### TASK DATA

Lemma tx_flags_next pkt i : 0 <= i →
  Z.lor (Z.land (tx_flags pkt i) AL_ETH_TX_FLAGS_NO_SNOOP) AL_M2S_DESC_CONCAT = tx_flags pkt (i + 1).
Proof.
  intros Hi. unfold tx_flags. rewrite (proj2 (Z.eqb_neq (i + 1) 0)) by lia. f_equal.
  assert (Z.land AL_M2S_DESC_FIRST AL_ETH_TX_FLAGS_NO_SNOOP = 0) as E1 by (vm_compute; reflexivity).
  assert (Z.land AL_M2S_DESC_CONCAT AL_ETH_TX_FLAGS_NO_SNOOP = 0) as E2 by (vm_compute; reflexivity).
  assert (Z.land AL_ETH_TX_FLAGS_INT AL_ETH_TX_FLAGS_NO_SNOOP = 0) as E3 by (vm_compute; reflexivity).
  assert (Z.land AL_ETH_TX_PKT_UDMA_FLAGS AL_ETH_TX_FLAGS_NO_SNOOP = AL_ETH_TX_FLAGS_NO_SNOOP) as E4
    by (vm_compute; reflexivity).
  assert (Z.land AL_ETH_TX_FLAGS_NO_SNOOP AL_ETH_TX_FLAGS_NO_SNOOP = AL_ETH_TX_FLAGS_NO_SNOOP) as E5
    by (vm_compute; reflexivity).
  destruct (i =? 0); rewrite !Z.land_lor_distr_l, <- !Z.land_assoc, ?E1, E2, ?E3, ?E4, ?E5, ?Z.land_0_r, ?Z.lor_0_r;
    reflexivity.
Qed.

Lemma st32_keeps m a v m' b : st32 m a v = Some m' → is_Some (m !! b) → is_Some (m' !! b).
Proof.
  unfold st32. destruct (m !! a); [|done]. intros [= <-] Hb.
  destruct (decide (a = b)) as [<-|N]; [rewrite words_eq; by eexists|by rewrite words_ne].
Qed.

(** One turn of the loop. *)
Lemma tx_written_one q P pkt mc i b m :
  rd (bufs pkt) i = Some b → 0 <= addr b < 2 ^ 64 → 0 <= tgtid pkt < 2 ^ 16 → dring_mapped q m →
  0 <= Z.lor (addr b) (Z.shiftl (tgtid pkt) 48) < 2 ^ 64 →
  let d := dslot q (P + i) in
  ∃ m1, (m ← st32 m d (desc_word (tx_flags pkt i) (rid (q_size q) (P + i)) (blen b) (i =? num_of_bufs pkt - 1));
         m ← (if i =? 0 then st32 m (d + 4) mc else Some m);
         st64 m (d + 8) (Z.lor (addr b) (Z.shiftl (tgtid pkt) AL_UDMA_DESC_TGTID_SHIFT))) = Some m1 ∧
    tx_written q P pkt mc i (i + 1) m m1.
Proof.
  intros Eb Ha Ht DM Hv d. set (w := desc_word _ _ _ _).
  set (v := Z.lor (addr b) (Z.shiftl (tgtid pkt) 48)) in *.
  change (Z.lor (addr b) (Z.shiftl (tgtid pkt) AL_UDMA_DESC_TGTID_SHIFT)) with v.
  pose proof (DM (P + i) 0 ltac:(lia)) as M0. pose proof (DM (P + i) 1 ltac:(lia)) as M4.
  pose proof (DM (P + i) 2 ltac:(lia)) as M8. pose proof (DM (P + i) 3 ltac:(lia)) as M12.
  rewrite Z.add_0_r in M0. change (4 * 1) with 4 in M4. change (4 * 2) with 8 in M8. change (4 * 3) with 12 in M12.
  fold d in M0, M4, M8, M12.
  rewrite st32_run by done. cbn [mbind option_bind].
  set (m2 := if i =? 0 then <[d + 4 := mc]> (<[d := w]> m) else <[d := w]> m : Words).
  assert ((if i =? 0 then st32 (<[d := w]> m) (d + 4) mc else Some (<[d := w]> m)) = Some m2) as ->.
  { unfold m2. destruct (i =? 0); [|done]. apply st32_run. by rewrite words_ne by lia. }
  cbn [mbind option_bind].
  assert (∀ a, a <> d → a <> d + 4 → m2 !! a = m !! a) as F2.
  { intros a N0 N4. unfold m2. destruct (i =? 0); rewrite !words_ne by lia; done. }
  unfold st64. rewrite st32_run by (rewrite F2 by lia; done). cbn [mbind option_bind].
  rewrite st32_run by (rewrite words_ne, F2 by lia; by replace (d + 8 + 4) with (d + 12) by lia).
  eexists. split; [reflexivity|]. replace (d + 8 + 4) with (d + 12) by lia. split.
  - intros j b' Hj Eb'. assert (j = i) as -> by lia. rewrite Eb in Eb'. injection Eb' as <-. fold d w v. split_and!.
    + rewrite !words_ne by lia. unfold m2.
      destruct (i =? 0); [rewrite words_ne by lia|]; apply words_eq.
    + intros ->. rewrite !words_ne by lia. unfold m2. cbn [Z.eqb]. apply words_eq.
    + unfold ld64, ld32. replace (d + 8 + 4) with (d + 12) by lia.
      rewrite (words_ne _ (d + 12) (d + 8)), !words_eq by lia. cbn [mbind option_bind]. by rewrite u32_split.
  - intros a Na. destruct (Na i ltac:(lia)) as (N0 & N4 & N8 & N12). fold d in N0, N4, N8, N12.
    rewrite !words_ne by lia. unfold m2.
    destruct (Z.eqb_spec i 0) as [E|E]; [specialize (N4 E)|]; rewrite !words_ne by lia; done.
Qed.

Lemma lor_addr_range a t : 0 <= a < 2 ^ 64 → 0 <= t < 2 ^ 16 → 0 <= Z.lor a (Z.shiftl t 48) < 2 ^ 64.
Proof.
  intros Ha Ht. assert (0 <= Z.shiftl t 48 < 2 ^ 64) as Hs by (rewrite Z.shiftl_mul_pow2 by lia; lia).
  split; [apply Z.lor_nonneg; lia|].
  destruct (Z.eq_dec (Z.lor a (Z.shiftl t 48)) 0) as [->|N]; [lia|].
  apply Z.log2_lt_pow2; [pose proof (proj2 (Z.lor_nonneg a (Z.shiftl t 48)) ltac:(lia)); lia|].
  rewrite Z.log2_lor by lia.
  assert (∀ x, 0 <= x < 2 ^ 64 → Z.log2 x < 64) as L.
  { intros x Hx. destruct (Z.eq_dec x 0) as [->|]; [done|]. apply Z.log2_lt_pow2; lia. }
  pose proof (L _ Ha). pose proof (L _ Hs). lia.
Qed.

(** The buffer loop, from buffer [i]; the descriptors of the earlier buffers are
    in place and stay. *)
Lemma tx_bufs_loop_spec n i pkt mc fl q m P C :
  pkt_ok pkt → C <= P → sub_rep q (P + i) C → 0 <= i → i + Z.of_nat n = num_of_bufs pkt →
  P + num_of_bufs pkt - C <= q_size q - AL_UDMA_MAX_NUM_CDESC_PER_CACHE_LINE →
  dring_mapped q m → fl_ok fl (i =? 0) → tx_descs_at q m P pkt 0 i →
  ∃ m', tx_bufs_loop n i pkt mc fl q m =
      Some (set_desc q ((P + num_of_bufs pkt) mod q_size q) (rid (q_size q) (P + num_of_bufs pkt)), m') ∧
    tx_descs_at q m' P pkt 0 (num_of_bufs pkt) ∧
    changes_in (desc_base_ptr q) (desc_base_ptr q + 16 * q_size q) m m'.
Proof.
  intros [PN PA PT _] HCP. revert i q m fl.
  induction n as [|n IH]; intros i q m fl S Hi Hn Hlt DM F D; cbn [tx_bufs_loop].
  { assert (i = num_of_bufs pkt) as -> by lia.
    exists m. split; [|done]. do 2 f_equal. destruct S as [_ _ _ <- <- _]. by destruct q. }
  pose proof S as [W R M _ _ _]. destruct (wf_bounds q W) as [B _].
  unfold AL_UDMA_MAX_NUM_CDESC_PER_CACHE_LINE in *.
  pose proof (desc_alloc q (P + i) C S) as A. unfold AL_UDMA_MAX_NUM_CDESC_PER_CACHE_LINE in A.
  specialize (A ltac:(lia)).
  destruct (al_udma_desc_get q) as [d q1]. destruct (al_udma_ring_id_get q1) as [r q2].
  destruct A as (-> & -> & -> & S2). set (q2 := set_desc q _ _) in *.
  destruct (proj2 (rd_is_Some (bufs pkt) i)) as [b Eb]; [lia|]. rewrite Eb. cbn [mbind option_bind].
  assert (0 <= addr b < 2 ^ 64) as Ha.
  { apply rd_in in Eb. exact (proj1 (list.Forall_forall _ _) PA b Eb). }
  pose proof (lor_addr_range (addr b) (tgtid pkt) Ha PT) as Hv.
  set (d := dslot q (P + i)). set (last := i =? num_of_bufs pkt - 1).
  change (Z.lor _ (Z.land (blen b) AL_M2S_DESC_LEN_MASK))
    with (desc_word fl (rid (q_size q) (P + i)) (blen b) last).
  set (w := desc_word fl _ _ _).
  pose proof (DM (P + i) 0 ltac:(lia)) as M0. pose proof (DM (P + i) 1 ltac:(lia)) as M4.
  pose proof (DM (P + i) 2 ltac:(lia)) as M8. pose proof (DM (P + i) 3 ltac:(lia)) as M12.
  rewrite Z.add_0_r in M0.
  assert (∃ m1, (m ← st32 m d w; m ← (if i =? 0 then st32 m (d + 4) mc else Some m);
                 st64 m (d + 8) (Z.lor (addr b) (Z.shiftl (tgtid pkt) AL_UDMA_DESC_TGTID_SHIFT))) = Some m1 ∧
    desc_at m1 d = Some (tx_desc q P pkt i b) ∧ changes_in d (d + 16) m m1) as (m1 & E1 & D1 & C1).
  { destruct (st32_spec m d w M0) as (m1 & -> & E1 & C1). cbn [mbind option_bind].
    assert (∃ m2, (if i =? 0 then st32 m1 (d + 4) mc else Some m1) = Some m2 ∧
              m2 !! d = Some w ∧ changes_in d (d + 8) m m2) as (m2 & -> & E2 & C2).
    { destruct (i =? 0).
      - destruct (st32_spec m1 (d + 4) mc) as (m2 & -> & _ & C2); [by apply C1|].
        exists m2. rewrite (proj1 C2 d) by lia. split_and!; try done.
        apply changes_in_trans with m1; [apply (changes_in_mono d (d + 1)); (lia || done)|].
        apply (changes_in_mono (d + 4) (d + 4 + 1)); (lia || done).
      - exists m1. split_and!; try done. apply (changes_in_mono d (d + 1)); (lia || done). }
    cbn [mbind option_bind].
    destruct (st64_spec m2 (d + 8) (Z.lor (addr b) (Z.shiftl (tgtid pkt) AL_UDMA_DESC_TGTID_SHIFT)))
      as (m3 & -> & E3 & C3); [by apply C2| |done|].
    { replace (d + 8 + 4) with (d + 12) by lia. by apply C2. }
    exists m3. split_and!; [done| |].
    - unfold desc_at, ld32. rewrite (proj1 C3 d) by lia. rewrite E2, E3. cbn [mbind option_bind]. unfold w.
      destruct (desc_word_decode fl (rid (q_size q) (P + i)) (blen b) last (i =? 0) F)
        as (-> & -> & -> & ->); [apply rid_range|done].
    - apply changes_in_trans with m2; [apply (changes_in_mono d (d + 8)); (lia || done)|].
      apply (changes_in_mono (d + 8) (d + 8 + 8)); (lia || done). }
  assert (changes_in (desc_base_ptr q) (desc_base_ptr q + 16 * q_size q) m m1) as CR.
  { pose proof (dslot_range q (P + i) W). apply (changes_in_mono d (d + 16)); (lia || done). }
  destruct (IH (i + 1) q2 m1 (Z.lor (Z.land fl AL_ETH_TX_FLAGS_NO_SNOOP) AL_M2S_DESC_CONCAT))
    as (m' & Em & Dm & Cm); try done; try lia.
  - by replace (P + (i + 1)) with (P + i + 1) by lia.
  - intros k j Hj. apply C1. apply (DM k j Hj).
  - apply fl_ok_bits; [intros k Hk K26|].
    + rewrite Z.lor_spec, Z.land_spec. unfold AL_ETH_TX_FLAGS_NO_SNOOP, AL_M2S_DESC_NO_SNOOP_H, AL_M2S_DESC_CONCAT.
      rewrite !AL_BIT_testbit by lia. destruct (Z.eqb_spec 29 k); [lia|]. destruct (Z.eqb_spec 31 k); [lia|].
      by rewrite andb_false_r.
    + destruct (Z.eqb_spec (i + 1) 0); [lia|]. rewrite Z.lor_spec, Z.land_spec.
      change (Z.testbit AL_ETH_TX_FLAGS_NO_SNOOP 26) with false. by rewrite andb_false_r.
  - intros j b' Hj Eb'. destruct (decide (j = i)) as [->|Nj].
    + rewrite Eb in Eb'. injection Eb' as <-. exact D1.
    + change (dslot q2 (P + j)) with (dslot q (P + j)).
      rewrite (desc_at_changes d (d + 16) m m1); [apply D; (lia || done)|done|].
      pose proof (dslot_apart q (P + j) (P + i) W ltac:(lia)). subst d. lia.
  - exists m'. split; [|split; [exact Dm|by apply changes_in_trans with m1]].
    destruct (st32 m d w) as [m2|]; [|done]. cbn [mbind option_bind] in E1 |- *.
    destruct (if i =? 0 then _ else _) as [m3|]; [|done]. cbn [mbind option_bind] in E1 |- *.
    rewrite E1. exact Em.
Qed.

######
### TASK DATA

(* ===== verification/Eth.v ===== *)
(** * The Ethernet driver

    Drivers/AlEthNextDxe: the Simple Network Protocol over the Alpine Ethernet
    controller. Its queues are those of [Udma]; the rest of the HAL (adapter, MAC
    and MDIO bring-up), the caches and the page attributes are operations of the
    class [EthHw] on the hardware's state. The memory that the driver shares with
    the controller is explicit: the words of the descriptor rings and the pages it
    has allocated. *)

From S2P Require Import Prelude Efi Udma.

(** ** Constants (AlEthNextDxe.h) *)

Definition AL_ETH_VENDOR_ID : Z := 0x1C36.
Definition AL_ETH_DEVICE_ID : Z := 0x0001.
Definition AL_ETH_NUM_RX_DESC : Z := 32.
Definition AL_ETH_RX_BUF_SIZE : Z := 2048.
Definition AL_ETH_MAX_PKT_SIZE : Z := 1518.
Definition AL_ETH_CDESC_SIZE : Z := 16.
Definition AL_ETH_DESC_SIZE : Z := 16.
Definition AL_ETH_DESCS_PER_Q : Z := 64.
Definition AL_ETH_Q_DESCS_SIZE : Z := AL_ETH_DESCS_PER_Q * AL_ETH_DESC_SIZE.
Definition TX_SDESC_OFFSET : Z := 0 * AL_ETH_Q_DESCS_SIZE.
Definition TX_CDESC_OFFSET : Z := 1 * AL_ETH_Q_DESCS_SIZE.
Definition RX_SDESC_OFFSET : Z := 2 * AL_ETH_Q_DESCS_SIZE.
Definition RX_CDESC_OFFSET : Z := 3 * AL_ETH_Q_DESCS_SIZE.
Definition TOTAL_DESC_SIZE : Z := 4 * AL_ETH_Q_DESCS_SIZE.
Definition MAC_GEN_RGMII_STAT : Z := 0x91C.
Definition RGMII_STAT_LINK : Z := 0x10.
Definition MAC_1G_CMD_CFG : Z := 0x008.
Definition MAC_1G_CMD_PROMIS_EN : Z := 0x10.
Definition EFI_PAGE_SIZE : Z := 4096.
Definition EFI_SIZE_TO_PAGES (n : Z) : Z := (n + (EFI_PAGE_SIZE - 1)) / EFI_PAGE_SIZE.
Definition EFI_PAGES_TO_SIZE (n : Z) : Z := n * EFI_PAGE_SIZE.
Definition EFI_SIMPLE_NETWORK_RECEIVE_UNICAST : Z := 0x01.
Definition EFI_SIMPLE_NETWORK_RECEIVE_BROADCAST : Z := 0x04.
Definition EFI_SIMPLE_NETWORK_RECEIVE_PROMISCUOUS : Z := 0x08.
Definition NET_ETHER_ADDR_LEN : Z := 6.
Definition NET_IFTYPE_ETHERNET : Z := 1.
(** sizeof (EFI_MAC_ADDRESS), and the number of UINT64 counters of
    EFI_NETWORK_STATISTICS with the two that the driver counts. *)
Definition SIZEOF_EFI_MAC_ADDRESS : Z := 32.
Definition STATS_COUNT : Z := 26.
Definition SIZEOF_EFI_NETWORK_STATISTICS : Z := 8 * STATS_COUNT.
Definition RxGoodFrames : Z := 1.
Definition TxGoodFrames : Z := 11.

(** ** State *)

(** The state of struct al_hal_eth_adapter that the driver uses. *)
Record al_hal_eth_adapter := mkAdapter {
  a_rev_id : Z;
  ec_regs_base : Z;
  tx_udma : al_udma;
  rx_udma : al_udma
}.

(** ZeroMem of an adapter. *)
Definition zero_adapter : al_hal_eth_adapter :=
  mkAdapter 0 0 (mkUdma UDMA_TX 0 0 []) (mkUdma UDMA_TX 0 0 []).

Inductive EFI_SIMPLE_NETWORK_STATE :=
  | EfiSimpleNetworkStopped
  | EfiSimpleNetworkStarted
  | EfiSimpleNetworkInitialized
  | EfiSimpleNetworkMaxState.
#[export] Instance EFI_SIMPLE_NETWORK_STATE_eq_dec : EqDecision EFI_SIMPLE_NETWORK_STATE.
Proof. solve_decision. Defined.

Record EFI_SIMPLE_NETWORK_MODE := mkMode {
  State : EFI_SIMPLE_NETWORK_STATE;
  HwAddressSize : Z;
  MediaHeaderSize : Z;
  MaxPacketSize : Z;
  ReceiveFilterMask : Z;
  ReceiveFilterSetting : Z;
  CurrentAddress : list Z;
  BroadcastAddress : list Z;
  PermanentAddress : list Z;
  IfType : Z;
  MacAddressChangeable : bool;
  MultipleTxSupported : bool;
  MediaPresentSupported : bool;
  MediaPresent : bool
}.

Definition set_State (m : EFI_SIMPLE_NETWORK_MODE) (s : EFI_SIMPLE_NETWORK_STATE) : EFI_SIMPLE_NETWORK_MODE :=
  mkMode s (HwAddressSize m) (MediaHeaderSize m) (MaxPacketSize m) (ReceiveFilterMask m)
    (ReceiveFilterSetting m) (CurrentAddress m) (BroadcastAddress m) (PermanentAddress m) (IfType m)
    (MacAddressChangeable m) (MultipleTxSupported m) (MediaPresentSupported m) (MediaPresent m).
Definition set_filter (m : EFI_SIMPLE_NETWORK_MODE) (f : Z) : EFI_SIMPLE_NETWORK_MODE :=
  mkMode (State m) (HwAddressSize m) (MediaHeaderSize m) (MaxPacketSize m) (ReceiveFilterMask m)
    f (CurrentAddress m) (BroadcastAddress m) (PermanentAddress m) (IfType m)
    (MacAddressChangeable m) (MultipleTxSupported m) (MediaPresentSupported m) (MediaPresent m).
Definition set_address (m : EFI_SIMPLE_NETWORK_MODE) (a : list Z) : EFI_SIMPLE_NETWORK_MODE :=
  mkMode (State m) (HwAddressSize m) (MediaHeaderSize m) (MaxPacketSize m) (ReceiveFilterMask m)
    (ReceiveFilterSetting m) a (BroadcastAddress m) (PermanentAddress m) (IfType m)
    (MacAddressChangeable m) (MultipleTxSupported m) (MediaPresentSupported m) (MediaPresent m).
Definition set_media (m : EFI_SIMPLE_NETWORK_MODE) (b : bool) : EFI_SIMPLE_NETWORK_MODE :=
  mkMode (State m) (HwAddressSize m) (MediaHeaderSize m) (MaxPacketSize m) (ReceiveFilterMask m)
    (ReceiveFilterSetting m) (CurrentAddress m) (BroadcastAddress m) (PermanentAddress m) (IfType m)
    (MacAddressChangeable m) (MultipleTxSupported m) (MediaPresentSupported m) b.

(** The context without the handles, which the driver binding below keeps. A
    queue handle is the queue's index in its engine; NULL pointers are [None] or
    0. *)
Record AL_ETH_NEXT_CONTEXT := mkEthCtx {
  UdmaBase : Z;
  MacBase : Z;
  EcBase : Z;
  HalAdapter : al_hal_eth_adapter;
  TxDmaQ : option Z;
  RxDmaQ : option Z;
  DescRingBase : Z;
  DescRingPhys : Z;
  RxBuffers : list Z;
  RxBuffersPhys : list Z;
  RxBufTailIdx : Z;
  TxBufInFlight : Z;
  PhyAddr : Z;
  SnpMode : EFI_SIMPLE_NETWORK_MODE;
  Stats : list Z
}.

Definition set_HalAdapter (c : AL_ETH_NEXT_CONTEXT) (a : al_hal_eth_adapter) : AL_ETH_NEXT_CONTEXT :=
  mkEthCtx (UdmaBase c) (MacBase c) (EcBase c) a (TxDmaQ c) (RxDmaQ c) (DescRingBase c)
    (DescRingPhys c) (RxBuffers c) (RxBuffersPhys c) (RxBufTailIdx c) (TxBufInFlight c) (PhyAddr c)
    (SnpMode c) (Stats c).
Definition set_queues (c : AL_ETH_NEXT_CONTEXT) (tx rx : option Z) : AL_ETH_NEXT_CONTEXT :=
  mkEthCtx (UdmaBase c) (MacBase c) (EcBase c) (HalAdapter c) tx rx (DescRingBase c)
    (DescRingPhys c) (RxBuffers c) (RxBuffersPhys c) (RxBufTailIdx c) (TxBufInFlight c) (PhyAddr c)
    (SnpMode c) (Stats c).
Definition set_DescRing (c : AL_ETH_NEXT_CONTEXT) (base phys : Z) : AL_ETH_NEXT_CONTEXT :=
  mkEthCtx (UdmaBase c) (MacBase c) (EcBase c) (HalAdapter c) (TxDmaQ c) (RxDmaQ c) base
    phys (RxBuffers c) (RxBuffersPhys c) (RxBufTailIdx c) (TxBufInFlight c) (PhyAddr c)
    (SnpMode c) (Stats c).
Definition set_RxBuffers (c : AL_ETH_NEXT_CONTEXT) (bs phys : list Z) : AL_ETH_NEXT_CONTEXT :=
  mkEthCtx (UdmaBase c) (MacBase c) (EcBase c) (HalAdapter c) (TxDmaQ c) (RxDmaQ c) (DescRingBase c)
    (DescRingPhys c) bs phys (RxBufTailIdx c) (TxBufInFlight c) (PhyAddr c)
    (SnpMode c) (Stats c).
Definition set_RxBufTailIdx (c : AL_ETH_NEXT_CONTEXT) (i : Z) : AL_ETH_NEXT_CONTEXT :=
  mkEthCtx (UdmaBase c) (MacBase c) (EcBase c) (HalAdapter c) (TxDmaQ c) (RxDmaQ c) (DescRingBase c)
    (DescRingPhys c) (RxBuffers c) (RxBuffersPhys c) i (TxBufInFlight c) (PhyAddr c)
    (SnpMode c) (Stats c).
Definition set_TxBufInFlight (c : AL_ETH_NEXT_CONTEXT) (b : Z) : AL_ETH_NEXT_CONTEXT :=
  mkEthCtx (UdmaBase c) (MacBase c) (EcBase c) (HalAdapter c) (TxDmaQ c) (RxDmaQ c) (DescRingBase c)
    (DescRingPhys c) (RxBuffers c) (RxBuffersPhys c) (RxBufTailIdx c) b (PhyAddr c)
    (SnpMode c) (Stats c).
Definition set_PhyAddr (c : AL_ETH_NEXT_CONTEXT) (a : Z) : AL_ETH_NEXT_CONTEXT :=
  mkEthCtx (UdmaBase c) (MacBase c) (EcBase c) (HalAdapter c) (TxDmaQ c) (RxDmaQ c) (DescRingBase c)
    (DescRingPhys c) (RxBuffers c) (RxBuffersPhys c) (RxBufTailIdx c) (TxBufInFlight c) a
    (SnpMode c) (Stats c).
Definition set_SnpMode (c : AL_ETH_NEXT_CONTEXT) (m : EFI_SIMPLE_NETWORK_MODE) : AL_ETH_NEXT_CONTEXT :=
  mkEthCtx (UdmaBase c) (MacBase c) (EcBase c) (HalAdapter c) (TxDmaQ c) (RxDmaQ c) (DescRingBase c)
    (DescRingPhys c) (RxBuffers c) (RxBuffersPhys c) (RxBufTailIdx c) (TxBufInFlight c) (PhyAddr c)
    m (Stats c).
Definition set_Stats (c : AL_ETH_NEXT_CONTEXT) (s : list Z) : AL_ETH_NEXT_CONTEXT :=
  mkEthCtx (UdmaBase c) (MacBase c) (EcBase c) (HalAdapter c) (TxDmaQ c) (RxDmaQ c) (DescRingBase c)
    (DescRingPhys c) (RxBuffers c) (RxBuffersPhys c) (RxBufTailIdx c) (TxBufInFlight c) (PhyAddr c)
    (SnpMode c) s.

######

*WHAT TO PRODUCE*. Retype exactly the lines of the data above that fall between the line with "rewrite Z.add_0_r in M0. change" and the line with "(** The buffer", inclusive, and add nothing.

*EXERCISE ANSWER*.
  rewrite Z.add_0_r in M0. change (4 * 1) with 4 in M4. change (4 * 2) with 8 in M8. change (4 * 3) with 12 in M12.
  fold d in M0, M4, M8, M12.
  rewrite st32_run by done. cbn [mbind option_bind].
  set (m2 := if i =? 0 then <[d + 4 := mc]> (<[d := w]> m) else <[d := w]> m : Words).
  assert ((if i =? 0 then st32 (<[d := w]> m) (d + 4) mc else Some (<[d := w]> m)) = Some m2) as ->.
  { unfold m2. destruct (i =? 0); [|done]. apply st32_run. by rewrite words_ne by lia. }
  cbn [mbind option_bind].
  assert (∀ a, a <> d → a <> d + 4 → m2 !! a = m !! a) as F2.
  { intros a N0 N4. unfold m2. destruct (i =? 0); rewrite !words_ne by lia; done. }
  unfold st64. rewrite st32_run by (rewrite F2 by lia; done). cbn [mbind option_bind].
  rewrite st32_run by (rewrite words_ne, F2 by lia; by replace (d + 8 + 4) with (d + 12) by lia).
  eexists. split; [reflexivity|]. replace (d + 8 + 4) with (d + 12) by lia. split.
  - intros j b' Hj Eb'. assert (j = i) as -> by lia. rewrite Eb in Eb'. injection Eb' as <-. fold d w v. split_and!.
    + rewrite !words_ne by lia. unfold m2.
      destruct (i =? 0); [rewrite words_ne by lia|]; apply words_eq.
    + intros ->. rewrite !words_ne by lia. unfold m2. cbn [Z.eqb]. apply words_eq.
    + unfold ld64, ld32. replace (d + 8 + 4) with (d + 12) by lia.
      rewrite (words_ne _ (d + 12) (d + 8)), !words_eq by lia. cbn [mbind option_bind]. by rewrite u32_split.
  - intros a Na. destruct (Na i ltac:(lia)) as (N0 & N4 & N8 & N12). fold d in N0, N4, N8, N12.
    rewrite !words_ne by lia. unfold m2.
    destruct (Z.eqb_spec i 0) as [E|E]; [specialize (N4 E)|]; rewrite !words_ne by lia; done.
Qed.

Lemma lor_addr_range a t : 0 <= a < 2 ^ 64 → 0 <= t < 2 ^ 16 → 0 <= Z.lor a (Z.shiftl t 48) < 2 ^ 64.
Proof.
  intros Ha Ht. assert (0 <= Z.shiftl t 48 < 2 ^ 64) as Hs by (rewrite Z.shiftl_mul_pow2 by lia; lia).
  split; [apply Z.lor_nonneg; lia|].
  destruct (Z.eq_dec (Z.lor a (Z.shiftl t 48)) 0) as [->|N]; [lia|].
  apply Z.log2_lt_pow2; [pose proof (proj2 (Z.lor_nonneg a (Z.shiftl t 48)) ltac:(lia)); lia|].
  rewrite Z.log2_lor by lia.
  assert (∀ x, 0 <= x < 2 ^ 64 → Z.log2 x < 64) as L.
  { intros x Hx. destruct (Z.eq_dec x 0) as [->|]; [done|]. apply Z.log2_lt_pow2; lia. }
  pose proof (L _ Ha). pose proof (L _ Hs). lia.
Qed.

(** The buffer loop, from buffer [i]; the descriptors of the earlier buffers are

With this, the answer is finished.